Yes the case numbers are low for now because there are no schools. Things will change. And all pandemics start with a low number. Please do not ignore the fact that this is a highly infectious disease. Be prudent. We have worked so hard to keep the numbers low.

There are no normal social interactions at school. All adults are nervous so everyone is under strict watch. Playgrounds are closed. In addition, wearing masks ALL DAY is very uncomfortable and BAD for children.

100% of nonsense!
4 years ago

Apparently you did not read the content at the link Frank Crowell posted in the other, related story:

https://www.nejm.org/doi/full/10.1056/NEJMms2024920

The New England Journal of Medicine article leads one to the conclusion that the kids should be IN SCHOOL with NO REMOTE time. Looking more closely, it would seem it is the non-juvenile school population with the greatest concerns. These can be addressed with masks, hand washing, etc.

It’s easier to keep the kids at home – for the school staff…

It’s only their education we’re talking about…

So true...
4 years ago

Yup. Don’t forget the American Academy of Pediatrics which states something very similar with the additional “Schools provide more than just academics to children and adolescents. In addition to reading, writing and math, children learn social and emotional skills, get exercise and access to mental health support and other things that cannot be provided with online learning. For many families, school is where kids get healthy meals, access to the internet, and other vital services.”

Not every family has the resources to be part time hybrid, if not full time at home. If people don’t want their kids in school that is fine, they should have that option, but it shouldn’t influence those that DEPEND on school as a basic necessity. Other than medical, I can’t think of many more essential services for our society. If some teachers don’t want to work, that is fine, but can I not pay my taxes which funds their salaries? I know there are a lot of teachers that want to be their for the kids in person, I have talked to them, and I feel bad that they are being prevented to do their jobs that they would willingly do if allowed.

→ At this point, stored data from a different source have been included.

(** C10, amended.  Without [JPY_API_TOKEN] in [env], [spawn] raises and
    leaves the state as it found it: [qsub] has not been started and no
    result has been written.  For a request with a port entry the
    exception is the [KeyError] of the lookup [env[k]]; for a request
    without one it is the [UnboundLocalError] of [port], met first. *)
Theorem spawn_requires_api_token (W : world) (args : list string)
    (env : gmap string string) (st : state) :
  env !! "JPY_API_TOKEN" = None →
  (∃ e, spawn W args env st = (Raise e, st)) ∧
  (has_port args = true →
   spawn W args env st = (Raise (KeyError "JPY_API_TOKEN"), st)) ∧
  (has_port args = false →
   spawn W args env st = (Raise (UnboundLocalError "port"), st)).
Proof.
  intros Htok. split; [|split].
  - destruct (has_port args) eqn:Hport.
    + exists (KeyError "JPY_API_TOKEN"). by apply spawn_without_token.
    + exists (UnboundLocalError "port"). by apply spawn_without_port.
  - intros Hport. by apply spawn_without_token.
  - intros Hport. by apply spawn_without_port.
Qed.

Lemma spawn_requires_api_token_witness :
  spawn lab ["--port=8888"] {[ "PYTHONPATH" := "/evil" ]} initial =
    (Raise (KeyError "JPY_API_TOKEN"), initial).
Proof.
  destruct (spawn_requires_api_token lab ["--port=8888"] {[ "PYTHONPATH" := "/evil" ]} initial)
    as (_ & Hkey & _); [reflexivity|].
  apply Hkey. reflexivity.
Defined.

(** ** The two scenarios of the specification, run in the laboratory *)

Example scenario_kill_running :
  fst (run_mediator lab lab_kill_text) = Ok () ∧
  exit_status (fst (run_mediator lab lab_kill_text)) = Some 0 ∧
  stdout (snd (run_mediator lab lab_kill_text)) = json_dump (KillResult true) ∧
  calls (snd (run_mediator lab lab_kill_text)) = [qstat 1234].
Proof. by vm_compute. Qed.

Example scenario_spawn :
  fst (run_mediator lab lab_spawn_text) = Ok () ∧
  exit_status (fst (run_mediator lab lab_spawn_text)) = Some 0 ∧
  stdout (snd (run_mediator lab lab_spawn_text)) = json_dump (SpawnResult 5678) ∧
  inv_env <$> calls (snd (run_mediator lab lab_spawn_text)) =
    [Some {[ "JPY_API_TOKEN" := "abc" ]}].
Proof. by vm_compute. Qed.

(** * Further properties of the script *)

(** ** [kill] on every signal *)

Lemma kill_calls (W : world) (pid signal : Z) (st : state) :
  calls (snd (kill W pid signal st)) =
    calls st ++ (if signal =? 0 then [qstat pid]
                 else if bool_decide (signal ∈ [2; 9; 15]) then [qdel W pid]
                 else []).
Proof.
  unfold kill, check_output, Popen, finish, write, app_log, read_local, raise.
  unfold mbind, M_bind, mret, M_ret.
  destruct (signal =? 0) eqn:Hzero.
  - apply Z.eqb_eq in Hzero as ->.
    rewrite bool_decide_eq_false_2 by (rewrite !elem_of_cons, elem_of_nil; lia).
    change (inv_argv (qstat pid)) with ["qstat"; "-x"; pretty pid].
    fold (qstat pid).
    destruct (run W (qstat pid)) as [c|]; [|done].
    destruct (returncode c =? 0); [|done].
    destruct (find_job_state W (captured c)); done.
  - destruct (bool_decide (signal ∈ [2; 9; 15])).
    + destruct (run W (qdel W pid)) as [c|]; [|done].
      by destruct (returncode c =? 0).
    + cbn. by rewrite app_nil_r.
Qed.

(** X1. [kill] starts at most one program, and the signal alone decides
    which: the status query for signal 0, [qdel] for 2, 9 and 15, none for
    any other signal, whatever the programs answer.  A probe therefore
    never starts [qdel]. *)
Theorem kill_starts_one_program (W : world) (pid signal : Z) (st : state) :
  calls (snd (kill W pid signal st)) =
    calls st ++ (if signal =? 0 then [qstat pid]
                 else if bool_decide (signal ∈ [2; 9; 15]) then [qdel W pid]
                 else []) ∧
  (length (calls (snd (kill W pid signal st))) ≤ length (calls st) + 1)%nat ∧
  qdel W pid ∉ drop (length (calls st)) (calls (snd (kill W pid 0 st))).
Proof.
  rewrite !kill_calls. split; [done|]. split.
  - rewrite length_app. destruct (signal =? 0); [simpl; lia|].
    destruct (bool_decide _); simpl; lia.
  - rewrite drop_app_length. cbn. rewrite elem_of_cons, elem_of_nil.
    intros [[=]|[]].
Qed.

(** X2. A signal other than 0, 2, 9 and 15 reaches neither branch: [alive]
    is unbound when [finish] is called, so [kill] raises
    [UnboundLocalError] having started no program and written nothing. *)
Theorem kill_unsupported_signal (W : world) (pid signal : Z) (st : state) :
  signal ≠ 0 →
  signal ∉ [2; 9; 15] →
  kill W pid signal st =
    (Raise (UnboundLocalError "alive"),
     logged [LogRecord DEBUG "Sending signal %i to %i" [ArgInt signal; ArgInt pid]] st).
Proof.
  intros Hzero Hterm. unfold kill. step.
  apply Z.eqb_neq in Hzero. rewrite Hzero. step.
  rewrite bool_decide_eq_false_2 by done. step.
  reflexivity.
Qed.
(** X4. [update] called on an interpolation frame of segment 0
    (paused <= i < framedelta), which the driver never sends, completes on
    a well-shaped animation whose step i - paused and count [animated] fit
    64-bit integers, and blends from the LAST snapshot to the first:
    [prev_idx] is -1 there, and Python's negative index wraps around. The
    step and the count enter the blend as the nearest [float64]. *)
Theorem first_segment_blends_from_last (n : nat) (s : state) (i : Z) :
  shaped n s = true ->
  0 <= paused s <= i -> i < framedelta s ->
  i - paused s < 2 ^ 63 -> - 2 ^ 63 < animated s < 2 ^ 63 ->
  exists s' sc' last first,
    update i s = (Ok tt, s') /\
    snapshot s (Z.of_nat (length (position s)) - 1) = Some last /\
    snapshot s 0 = Some first /\
    scat s' = Some sc' /\
    pc_offsets sc'
    = zip_with (blend (nearest_float64 (i - paused s))
                      (nearest_float64 (animated s))) last first.
Proof.
  intros Hs%shaped_Shaped Hp Hi _ _.
  pose proof (sh_nonempty n s Hs) as Hne.
  assert (i / framedelta s = 0) as Hdiv by (apply Z.div_small; lia).
  assert (i mod framedelta s = i) as Hmod by (apply Z.mod_small; lia).
  destruct (update_move_run n s i Hs ltac:(lia) ltac:(lia) ltac:(lia))
    as (prev & next & sc & szs & r & ft & txts & Hprev & _ & Hnext & _ & _ & _ & _
        & _ & _ & Hrun).
  rewrite Hdiv in Hprev, Hnext. rewrite Hmod, !of_int_nearest in Hrun.
  eexists _, _, prev, next. split; [exact Hrun |].
  split; [| split; [done |]; split; reflexivity].
  unfold snapshot in *. simpl in Hprev.
  rewrite <- index_last; [done |]. intros E. rewrite E in Hne. simpl in Hne. lia.
Qed.

Lemma first_segment_blends_from_last_witness :
  exists s',
    update 1 small_step = (Ok tt, s') /\
    (pc_offsets <$> scat s')
    = Some (zip_with (blend (nearest_float64 0) (nearest_float64 2))
                     [(0.1%float, 0.1%float)] [(0%float, 0%float)]).
Proof.
  destruct (first_segment_blends_from_last 1 small_step 1)
    as (s' & sc' & last & first & Hrun & Hlast & Hfirst & Hsc & Ho).
  - vm_compute. reflexivity.
  - vm_compute. split; discriminate.
  - vm_compute. reflexivity.
  - vm_compute. reflexivity.
  - vm_compute. split; reflexivity.
  - exists s'. split; [exact Hrun |]. rewrite Hsc. simpl. rewrite Ho.
    injection Hlast as <-. injection Hfirst as <-. reflexivity.
Defined.

(** X5. A frame number at or past [numframes] is not refused as such: on
    an interpolation step of a well-shaped animation [update] raises
    [IndexError] when it subscripts the snapshots (line 151), after the
    debug counter has been set and before the scatter, the caption, the
    labels or the heap of arrays have been touched. *)
Theorem frame_past_end_raises (n : nat) (s : state) (i : Z) :
  shaped n s = true ->
  0 < framedelta s -> numframes s <= i -> paused s <= i mod framedelta s ->
  exists s',
    update i s = (Raise IndexError, s') /\
    scat s' = scat s /\ frame_text s' = frame_text s /\
    ax_texts s' = ax_texts s /\ heap2 s' = heap2 s /\
    idx_counter s' = (if debug s then set_text (Int i) <$> idx_counter s
                      else idx_counter s).
Proof.
  intros Hs%shaped_Shaped Hfd Hi Hp.
  exists (after_debug i (after_lines i s)). split; [| done].
  assert (Z.of_nat (length (position s)) <= i / framedelta s) as Hni.
  { apply Z.div_le_lower_bound; [done |]. by rewrite <- (sh_numframes n s Hs). }
  unfold update.
  rewrite (bind_run get _ s s s) by done.
  erewrite bind_run.
  2:{ apply lift_run. unfold floordiv.
      replace (framedelta s =? 0) with false by (symmetry; apply Z.eqb_neq; lia).
      reflexivity. }
  erewrite bind_run by (by apply (lines_block_run n)).
  erewrite bind_run.
  2:{ apply debug_block_run. intros Hd. simpl. by apply (sh_debug n s Hs). }
  fold (after_debug i (after_lines i s)).
  erewrite bind_run.
  2:{ apply lift_run. unfold modulo.
      replace (framedelta s =? 0) with false by (symmetry; apply Z.eqb_neq; lia).
      reflexivity. }
  replace (i mod framedelta s <? paused s) with false
    by (symmetry; apply Z.ltb_ge; lia).
  unfold bind at 1, interpolate at 1, bind at 1, get at 1, bind at 1, lift at 1.
  simpl. by rewrite index_past_end.
Qed.

Lemma frame_past_end_raises_witness :
  exists s', update 7 small_step = (Raise IndexError, s') /\
             scat s' = scat small_step /\ heap2 s' = heap2 small_step.
Proof.
  destruct (frame_past_end_raises 1 small_step 7)
    as (s' & Hrun & Hsc & _ & _ & Hh & _).
  - vm_compute. reflexivity.
  - vm_compute. reflexivity.
  - vm_compute. discriminate.
  - vm_compute. discriminate.
  - by exists s'.
Defined.

(** ** Degenerate frame counts *)

(** X6. When (paused + animated) * (N - 1) <= 0 for [N] snapshots, as with
    a single snapshot or with [paused + animated = 0], [__init__] gives
    the driver an empty frame sequence, and a pass of the animation is the
    call of [initScat] alone: [update] is never called. *)
Theorem no_driven_frames (h2 : list arr2) (h1 : list arr1) (a : args) :
  (paused a + animated a) * (Z.of_nat (length (position a)) - 1) <= 0 ->
  anim_frames (__init__ h2 h1 a) = [] /\
  play (__init__ h2 h1 a) = initScat (__init__ h2 h1 a).
Proof.
  intros H.
  assert (anim_frames (__init__ h2 h1 a) = []) as Hnil.
  { simpl. unfold range.
    by replace (Z.to_nat _) with 0%nat by lia. }
  split; [done |].
  rewrite play_frames, Hnil. unfold bind, run_frames. simpl.
  by destruct (initScat _) as [[[] | e] s'].
Qed.

Lemma no_driven_frames_witness :
  anim_frames default_input = [] /\ play default_input = initScat default_input.
Proof.
  apply (no_driven_frames [[(0%float, 0%float)]] [] (defaults [0%nat])).
  vm_compute. discriminate.
Defined.

(** X7. With a frame delta of zero ([paused + animated = 0]) a run of
    [update] over any frames stops at the first one with
    [ZeroDivisionError], raised by the first statement (line 128), and
    changes nothing. *)
Theorem zero_framedelta_raises (s : state) (fs : list Z) :
  framedelta s = 0 -> fs <> [] ->
  run_frames fs s = (Raise ZeroDivisionError, s).
Proof.
  intros Hfd Hfs. destruct fs as [| i fs]; [done |].
  unfold run_frames. simpl.
  unfold bind at 1, update, bind at 1, get, bind at 1, lift, floordiv.
  by rewrite Hfd.
Qed.

Lemma zero_framedelta_raises_witness :
  run_frames [0]
    (__init__ [[(0%float, 0%float)]] []
       {| position := [0%nat]; sizes := None; frame_labels := None;
          text_labels := None; animated := 0; paused := 0;
          threshold := 0%float; colors := false; cmap := None;
          shadows := false; lines := false; axis := []; title := None;
          xlabel := None; ylabel := None; repeat_ := true; fontsize := 16;
          frame_loc := (0%float, 0%float); figsize := None; debug := false;
          helpers := None |})
  = (Raise ZeroDivisionError,
     __init__ [[(0%float, 0%float)]] []
       {| position := [0%nat]; sizes := None; frame_labels := None;
          text_labels := None; animated := 0; paused := 0;
          threshold := 0%float; colors := false; cmap := None;
          shadows := false; lines := false; axis := []; title := None;
          xlabel := None; ylabel := None; repeat_ := true; fontsize := 16;
          frame_loc := (0%float, 0%float); figsize := None; debug := false;
          helpers := None |}).
Proof. apply zero_framedelta_raises; [reflexivity | discriminate]. Defined.

(** ** The debug counter *)

(** X8. With [debug=True] on well-formed inputs, [initScat] creates the
    frame counter with text "0" at (0.25, 0.35) in font size 24, and after
    any run of driven frames the counter shows, at the same place and in
    the same font size, the number of the last frame run. *)
Theorem debug_counter_shows_frame (n : nat) (s : state) (fs : list Z) (i : Z) :
  well_formed n s = true -> debug s = true ->
  (forall j, j ∈ fs ++ [i] -> framedelta s <= j < numframes s) ->
  exists s1 s2,
    initScat s = (Ok tt, s1) /\
    idx_counter s1 = Some (mkText (0.25%float, 0.35%float) (Str "0") (Some 24)) /\
    run_frames (fs ++ [i]) s1 = (Ok tt, s2) /\
    idx_counter s2 = Some (mkText (0.25%float, 0.35%float) (Int i) (Some 24)).
Proof.
  intros Hwf Hd Hfs.
  destruct (initScat_run n s Hwf) as (a0 & s0 & _ & _ & _ & _ & Hinit).
  pose proof (initialized_Shaped n s a0 s0 Hwf) as Hs1.
  set (s1 := initialized s a0 s0) in *.
  assert (self s1 = self s) as Hself
    by (unfold s1, initialized; by destruct (shadows s)).
  assert (idx_counter s1
          = Some (mkText (0.25%float, 0.35%float) (Str "0") (Some 24))) as Hc1.
  { unfold s1, initialized. destruct (shadows s); simpl; by rewrite Hd. }
  destruct (run_driven_inv n counter_kept fs s1 (update_counter_kept n) Hs1)
    as (s' & Hrun & Hs' & Hev & Hk).
  { intros j Hj. rewrite Hself. apply Hfs, elem_of_app. by left. }
  pose proof (kept_self _ _ (ev_inputs _ _ Hev)) as Hself'.
  unfold counter_kept in Hk. rewrite Hc1 in Hk.
  inversion Hk as [? t' [Hxy Hfont] Ht Ht' |]. simpl in Hxy, Hfont.
  assert (framedelta s' <= i < numframes s') as Hi.
  { rewrite Hself', Hself. apply Hfs, elem_of_app. right. by left. }
  assert (debug s' = true) as Hd' by (by rewrite Hself', Hself).
  assert (exists s2, update i s' = (Ok tt, s2) /\
                     idx_counter s2 = set_text (Int i) <$> idx_counter s')
    as (s2 & Hu & Hc2).
  { destruct (update_driven_cases n s' i Hs' Hi)
      as [Hu | (d & o & sc & r & ft & txts & Hu & _)];
      (eexists; split; [exact Hu |]); simpl; by rewrite Hd'. }
  exists s1, s2. split; [exact Hinit |]. split; [exact Hc1 |].
  rewrite (run_frames_app fs [i] s1 s' Hrun). unfold run_frames. simpl.
  erewrite bind_run by exact Hu. split; [reflexivity |].
  rewrite Hc2, <- Ht'. simpl. unfold set_text. by rewrite Hxy, Hfont.
Qed.
Definition sumZ (l : list Z) : Z := foldr Z.add 0 l.

Definition live_neighbours (g : grid) (buf : list Z) (x y : Z) : Z :=
  sumZ (map (λ c, b2z (live (read g buf c))) (neighbours g x y)).

(** Modelled from the spec: a live cell survives with 2 or 3 live
    neighbours, a dead cell becomes live with exactly 3, every other cell
    is dead. *)
Definition transition (alive : bool) (n : Z) : Z :=
  if alive then (if (n =? 2) || (n =? 3) then 1 else 0)
  else (if n =? 3 then 1 else 0).

Definition next_state (g : grid) (src : list Z) (x y : Z) : Z :=
  transition (live (read g src (x, y))) (live_neighbours g src x y).

Definition in_grid (g : grid) (x y : Z) : bool :=
  (0 <=? x) && (x <? width g) && (0 <=? y) && (y <? height g).

Definition store (m : memory) (b : gpu_buffer) (i : nat) (v : Z) : memory :=
  λ b', if gpu_buffer_eqb b' b then <[i := v]> (m b') else m b'.

(** Modelled from the spec: one invocation.  The cell with global id
    [(x, y)] reads the source buffer as memory has it now and writes its
    own word of the destination; an id outside the grid writes nothing. *)
Definition invocation (g : grid) (src dst : gpu_buffer)
    (m : memory) (id : Z * Z) : memory :=
  if in_grid g id.1 id.2
  then store m dst (cell_index g id.1 id.2) (next_state g (m src) id.1 id.2)
  else m.

(** Modelled from the spec: tiles per axis, [ceil (n / TILE)], and the
    global ids of a dispatch. *)
Definition tiles (n : Z) : Z := - ((- n) / TILE).

Definition dispatch_ids (g : grid) : list (Z * Z) :=
  y ← seqZ 0 (TILE * tiles (height g));
  x ← seqZ 0 (TILE * tiles (width g));
  [(x, y)].

(** Modelled from the spec: a simulation step is one dispatch; its
    invocations run in the order the device picks. *)
Definition SimulationStep (g : grid) (src dst : gpu_buffer)
    (order : list (Z * Z)) (m : memory) : memory :=
  foldl (invocation g src dst) m order.

(** What holds of memory [m0] part-way through a step that began in
    memory [m]: only the destination has changed, it has kept its length,
    and the cells in [done] hold their next state, computed from the
    source as it was when the step began. *)
Definition step_invariant (g : grid) (src dst : gpu_buffer) (m : memory)
    (done : list (Z * Z)) (m0 : memory) : Prop :=
  (∀ b, b ≠ dst → m0 b = m b) ∧
  length (m0 dst) = length (m dst) ∧
  ∀ x y, (x, y) ∈ done → in_grid g x y = true →
    m0 dst !! cell_index g x y = Some (next_state g (m src) x y).

(** The next generation as a function of the source words alone. *)
Definition next_grid (g : grid) (src : list Z) : list Z :=
  (λ i, next_state g src (i mod width g) (i / width g)) <$>
    seqZ 0 (width g * height g).

(** Neighbour count and rule on the unbounded plane, for a predicate that
    says which cells are live. *)
Definition plane_count (p : Z → Z → bool) (x y : Z) : Z :=
  sumZ (map (λ d, b2z (p (x + d.1) (y + d.2))) offsets).

Definition plane_next (p : Z → Z → bool) (x y : Z) : Z :=
  transition (p x y) (plane_count p x y).

(** The live cells of [p] keep one dead row and column from every edge. *)
Definition confined (g : grid) (p : Z → Z → bool) : Prop :=
  ∀ x y, p x y = true → 1 ≤ x ≤ width g - 2 ∧ 1 ≤ y ≤ height g - 2.

(** The grid that has a live cell exactly where [p] holds. *)
Definition pattern (g : grid) (p : Z → Z → bool) : list Z :=
  (λ i, b2z (p (i mod width g) (i / width g))) <$>
    seqZ 0 (width g * height g).

(** Three live cells in a row, or in a column, around [(cx, cy)], and the
    2-by-2 block with corner [(cx, cy)]. *)
Definition blinker_row (cx cy x y : Z) : bool :=
  (y =? cy) && (cx - 1 <=? x) && (x <=? cx + 1).
Definition block (cx cy x y : Z) : bool :=
  (cx <=? x) && (x <=? cx + 1) && (cy <=? y) && (y <=? cy + 1).


(** Memory whose buffer [b] holds [cells]. *)
Definition holding (b : gpu_buffer) (cells : list Z) (m : memory) : memory :=
  λ b', if gpu_buffer_eqb b' b then cells else m b'.

(** A 5-by-5 grid and a memory for concrete runs: a row blinker in buffer
    A, stale words in the other buffers. *)
Definition grid5 : grid := {| width := 5; height := 5 |}.

Definition blinker_memory : memory :=
  holding CellStateA (pattern grid5 (blinker_row 2 2)) (λ _, replicate 25 7).






End Life.

(** ** More of [src/index.js]: the vertex layout and what a log shows *)

Module Setup.
Import JS WebGPU Host Run.

(** [GPUVertexFormat]; a ["float32x2"] attribute takes two 4-byte floats. *)
Inductive vertex_format := Float32x2.

Definition format_bytes (f : vertex_format) : Z :=
  match f with Float32x2 => 8 end.

Record vertex_attribute := {
  format : vertex_format;
  offset : Z;
  shaderLocation : Z
}.

Record vertex_buffer_layout := {
  arrayStride : Z;
  attributes : list vertex_attribute
}.

Definition vertexBufferLayout : vertex_buffer_layout :=
  {| arrayStride := 8;
     attributes :=
       [ {| format := Float32x2; offset := 0; shaderLocation := 0 |} ] |}.

(** A usage or visibility word has a flag. *)
Definition has_flag (word flag : Z) : bool := negb (Z.land word flag =? 0).

(** The usage a buffer needs to be bound with a layout entry of type [t]. *)
Definition required_usage (t : buffer_binding_type) : Z :=
  match t with
  | Uniform => GPUBufferUsage_UNIFORM
  | Storage | ReadOnlyStorage => GPUBufferUsage_STORAGE
  end.

Definition data_bytes (d : buffer_data) : Z :=
  match d with F32Data xs => byteLength xs | U32Data xs => byteLength xs end.

(** The log the module body writes when nothing throws, for the draws
    [random]. *)
Definition startup_log (random : nat → float) : list event :=
  [ RequestAdapter; RequestDevice; ConfigureContext;
    CreateBuffer CellVertices (byteLength vertices)
      (Z.lor GPUBufferUsage_VERTEX GPUBufferUsage_COPY_DST);
    WriteBuffer (Some vertexBuffer) 0 (F32Data vertices);
    CreateBindGroupLayout bindGroupLayout;
    CreatePipelineLayout;
    CreateShaderModule "Vertex Shader";
    CreateShaderModule "Fragment Shader";
    CreateRenderPipeline CellPipeline;
    CreateShaderModule "Life simulation shader";
    CreateComputePipeline SimulationPipeline;
    CreateBuffer GridUniforms (byteLength uniformArray)
      (Z.lor GPUBufferUsage_UNIFORM GPUBufferUsage_COPY_DST);
    WriteBuffer (Some uniformBuffer) 0 (F32Data uniformArray);
    CreateBuffer CellStateA (byteLength (Uint32Array (GRID_SIZE * GRID_SIZE)))
      (Z.lor GPUBufferUsage_STORAGE GPUBufferUsage_COPY_DST);
    CreateBuffer CellStateB (byteLength (Uint32Array (GRID_SIZE * GRID_SIZE)))
      (Z.lor GPUBufferUsage_STORAGE GPUBufferUsage_COPY_DST);
    WriteBuffer (js_index cellStateStorage 0) 0
      (U32Data (seed random (Uint32Array (GRID_SIZE * GRID_SIZE)))) ]
  ++ map CreateBindGroup bindGroups
  ++ [ SetInterval UPDATE_INTERVAL ].


(** Event [i] of log [t] creates buffer [b] with this size and usage. *)
Definition creates_at (t : list event) (i : nat) (b : gpu_buffer)
    (size usage : Z) : Prop :=
  t !! i = Some (CreateBuffer b size usage).

(** The binary32 number [k / GRID_SIZE], a cell coordinate scaled to the
    unit square; [GRID_SIZE] is [2^8]. *)
Definition cell_fraction (k : Z) : Frag.f32 :=
  binary_normalize 24 128 k (- Z.log2 GRID_SIZE) false.

(** Two binary32 values are the same datum. *)
Definition same_f32 (a b : Frag.f32) : bool :=
  match a, b with
  | S754_zero s, S754_zero s' => Bool.eqb s s'
  | S754_infinity s, S754_infinity s' => Bool.eqb s s'
  | S754_nan, S754_nan => true
  | S754_finite s m e, S754_finite s' m' e' =>
      Bool.eqb s s' && (m =? m')%positive && (e =? e')
  | _, _ => false
  end.

End Setup.

(** ** The vertex stage *)

Module Vert.
Import Host Frag.

Definition f32_div : f32 → f32 → f32 := SFdiv 24 128.

(** An unsigned integer converted to [f32]. *)
Definition f32_of_Z (k : Z) : f32 := binary_normalize 24 128 k 0 false.

Section VertexStage.

(** What section 4.3 of the specification leaves open: where an instance
    is placed, given the quad vertex, the cell and the cell's state word,
    and how the rasteriser interpolates the outputs of a triangle's three
    vertices at a fragment ([weights] stands for the fragment's position
    in the triangle). *)
Variable place : vec2f → Z → Z → Z → vec4f.
Variable weights : Type.
Variable interpolate :
  weights → VertexOutput → VertexOutput → VertexOutput → VertexOutput.

(** Modelled from the spec: the vertex shader (shaders/vert.wgsl) is not
    among the sources.  Section 4.3 draws one instance per cell, instance
    [y * width + x] for the cell [(x, y)]; the cell's state word gates the
    placement of the instance only, and the instance is coloured by its
    cell coordinate, which the vertex stage hands on normalized by the
    grid dimensions. *)
Definition vertexMain (w h : Z) (pos : vec2f) (instance state : Z)
    : VertexOutput :=
  let cx := instance mod w in
  let cy := instance / w in
  {| position := place pos cx cy state;
     cell := {| x := f32_div (f32_of_Z cx) (f32_of_Z w);
                y := f32_div (f32_of_Z cy) (f32_of_Z h) |} |}.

This is a very slippery slope. What will it take for us to ever have full time school again? That simple question was surprisingly never addressed in any of the school Zoom videos. No one can guarantee there will be a vaccine, and if there is, not everyone will take it. Cases may never fully be irradiated….does that mean we never go to school full time again?

To suggest 100% at-home is a good option is laughable for many families with 2 working parents and especially with younger kids. Our children’s education is taking a back seat – we all know online learning cannot replicate the in-school experience…especially the younger ones.

Our school system states we meet the minimum requirements for full in-school learning as we can meet the 3 foot threshold. However we have chosen to be more stringent, with no explanation other than “its better”. Also, children with certain disabilities can go mask free in class if approved, but they supposedly “aren’t at risk” because desks will be 6 feet apart. So, with that said, not sure why anyone has to wear a mask in class if they are all 6 feet apart. Sorry, but you can’t have it both ways. Either 6 feet is enough or it isn’t. Or did I miss the medical evidence that suggests children with learning disabilities don’t transmit COVID when they sneeze or cough?

Eileen in
4 years ago

I don’t think any teacher thinks that trying to educate kids remotely is easier.

northsider
4 years ago

You really think all this bouncing around and teaching remotely is easier? If you’re so on board with full in person school, let them do hybrid and realize full in school is possible. And take a deep breath, keep the blood pressure down.